[Collected data entries]
=== Section Start ===

Lemma apply_credential_keeps now dek b w u w' : apply_credential now dek b w = (Ok u, w') -> keeps (w_db w) (w_db w').
Proof.
  unfold apply_credential. intros E. apply M_bind_ok in E as ([v ep] & w1 & E1 & E). apply sr_step in E1; [|apply _].
  etrans; [exact (same_rows_keeps _ _ E1)|]. apply M_bind_ok in E as (k & w2 & [_ <-]%M_lift_ok & E). cbv zeta in E.
  apply M_bind_ok in E as (l & w2 & [-> <-]%M_query_ok & E).
  destruct (find_local TCredential _ (w_db w1)) as [l|] eqn:Hf.
  - apply M_bind_ok in E as (fin & w2 & Ep & E). destruct (preamble_ok _ _ _ _ _ _ _ _ Hf Ep) as [K Hfin].
    destruct fin.
    + etrans; [exact K|]. apply M_bind_ok in E as (gone & w3 & Eq & E). injection Eq as Eq <-. destruct gone; m_inv; [|done].
      by apply same_rows_keeps; intros [].
    + destruct (Hfin eq_refl) as [-> Hs]. apply M_bind_ok in E as (p & w2 & [_ <-]%M_lift_ok & E).
      apply M_bind_ok in E as (f & w2 & E2 & E). apply sr_step in E2; [|apply _]. rewrite <- (find_local_sr _ _ _ _ E2) in Hf.
      apply M_bind_ok in E as (x & w3 & E3 & E). injection E3 as <- <-.
      etrans; [exact (same_rows_keeps _ _ E2)|]. etrans.
      2:{ apply same_rows_keeps. eapply sr_step; [|exact E]. same_rows_tac. }
      simpl. apply (keeps_rewrite TCredential _ _ _ l (fun r => match r with
        | RowE r => RowE (write_entry f p (u64_as_i64 (b_sync_version b)) now r) | r => r end) Hf Hs).
      * intros [] ?; done.
      * simpl. unfold update_where. rewrite !map_map. apply List.map_ext. intros r. simpl. by case_match.
      * by intros [].
  - destruct (skip_new_entry b); [by m_inv|]. apply M_bind_ok in E as (p & w2 & [_ <-]%M_lift_ok & E).
    apply M_bind_ok in E as (f & w2 & E2 & E). apply sr_step in E2; [|apply _]. etrans; [exact (same_rows_keeps _ _ E2)|].
    apply M_bind_ok in E as (id & w3 & E3 & E). injection E3 as <- <-. apply M_bind_ok in E as (x & w3 & E3 & E). injection E3 as <- <-.
    etrans.
    2:{ apply same_rows_keeps. eapply sr_step; [|exact E]. same_rows_tac. }
    eapply (keeps_append TCredential).
    + intros [] ?; done.
    + simpl. rewrite map_app. reflexivity.
    + intros x Hx. apply list_elem_of_In, in_map_iff in Hx as (r & <- & Hr%list_elem_of_In). simpl. by apply autoincrement_fresh.
Qed.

=== Section End ===

What needs to be done: Repeat all the entries exactly as given.

Finished task:
Lemma apply_credential_keeps now dek b w u w' : apply_credential now dek b w = (Ok u, w') -> keeps (w_db w) (w_db w').
Proof.
  unfold apply_credential. intros E. apply M_bind_ok in E as ([v ep] & w1 & E1 & E). apply sr_step in E1; [|apply _].
  etrans; [exact (same_rows_keeps _ _ E1)|]. apply M_bind_ok in E as (k & w2 & [_ <-]%M_lift_ok & E). cbv zeta in E.
  apply M_bind_ok in E as (l & w2 & [-> <-]%M_query_ok & E).
  destruct (find_local TCredential _ (w_db w1)) as [l|] eqn:Hf.
  - apply M_bind_ok in E as (fin & w2 & Ep & E). destruct (preamble_ok _ _ _ _ _ _ _ _ Hf Ep) as [K Hfin].
    destruct fin.
    + etrans; [exact K|]. apply M_bind_ok in E as (gone & w3 & Eq & E). injection Eq as Eq <-. destruct gone; m_inv; [|done].
      by apply same_rows_keeps; intros [].
    + destruct (Hfin eq_refl) as [-> Hs]. apply M_bind_ok in E as (p & w2 & [_ <-]%M_lift_ok & E).
      apply M_bind_ok in E as (f & w2 & E2 & E). apply sr_step in E2; [|apply _]. rewrite <- (find_local_sr _ _ _ _ E2) in Hf.
      apply M_bind_ok in E as (x & w3 & E3 & E). injection E3 as <- <-.
      etrans; [exact (same_rows_keeps _ _ E2)|]. etrans.
      2:{ apply same_rows_keeps. eapply sr_step; [|exact E]. same_rows_tac. }
      simpl. apply (keeps_rewrite TCredential _ _ _ l (fun r => match r with
        | RowE r => RowE (write_entry f p (u64_as_i64 (b_sync_version b)) now r) | r => r end) Hf Hs).
      * intros [] ?; done.
      * simpl. unfold update_where. rewrite !map_map. apply List.map_ext. intros r. simpl. by case_match.
      * by intros [].
  - destruct (skip_new_entry b); [by m_inv|]. apply M_bind_ok in E as (p & w2 & [_ <-]%M_lift_ok & E).
    apply M_bind_ok in E as (f & w2 & E2 & E). apply sr_step in E2; [|apply _]. etrans; [exact (same_rows_keeps _ _ E2)|].
    apply M_bind_ok in E as (id & w3 & E3 & E). injection E3 as <- <-. apply M_bind_ok in E as (x & w3 & E3 & E). injection E3 as <- <-.
    etrans.
    2:{ apply same_rows_keeps. eapply sr_step; [|exact E]. same_rows_tac. }
    eapply (keeps_append TCredential).
    + intros [] ?; done.
    + simpl. rewrite map_app. reflexivity.
    + intros x Hx. apply list_elem_of_In, in_map_iff in Hx as (r & <- & Hr%list_elem_of_In). simpl. by apply autoincrement_fresh.
Qed.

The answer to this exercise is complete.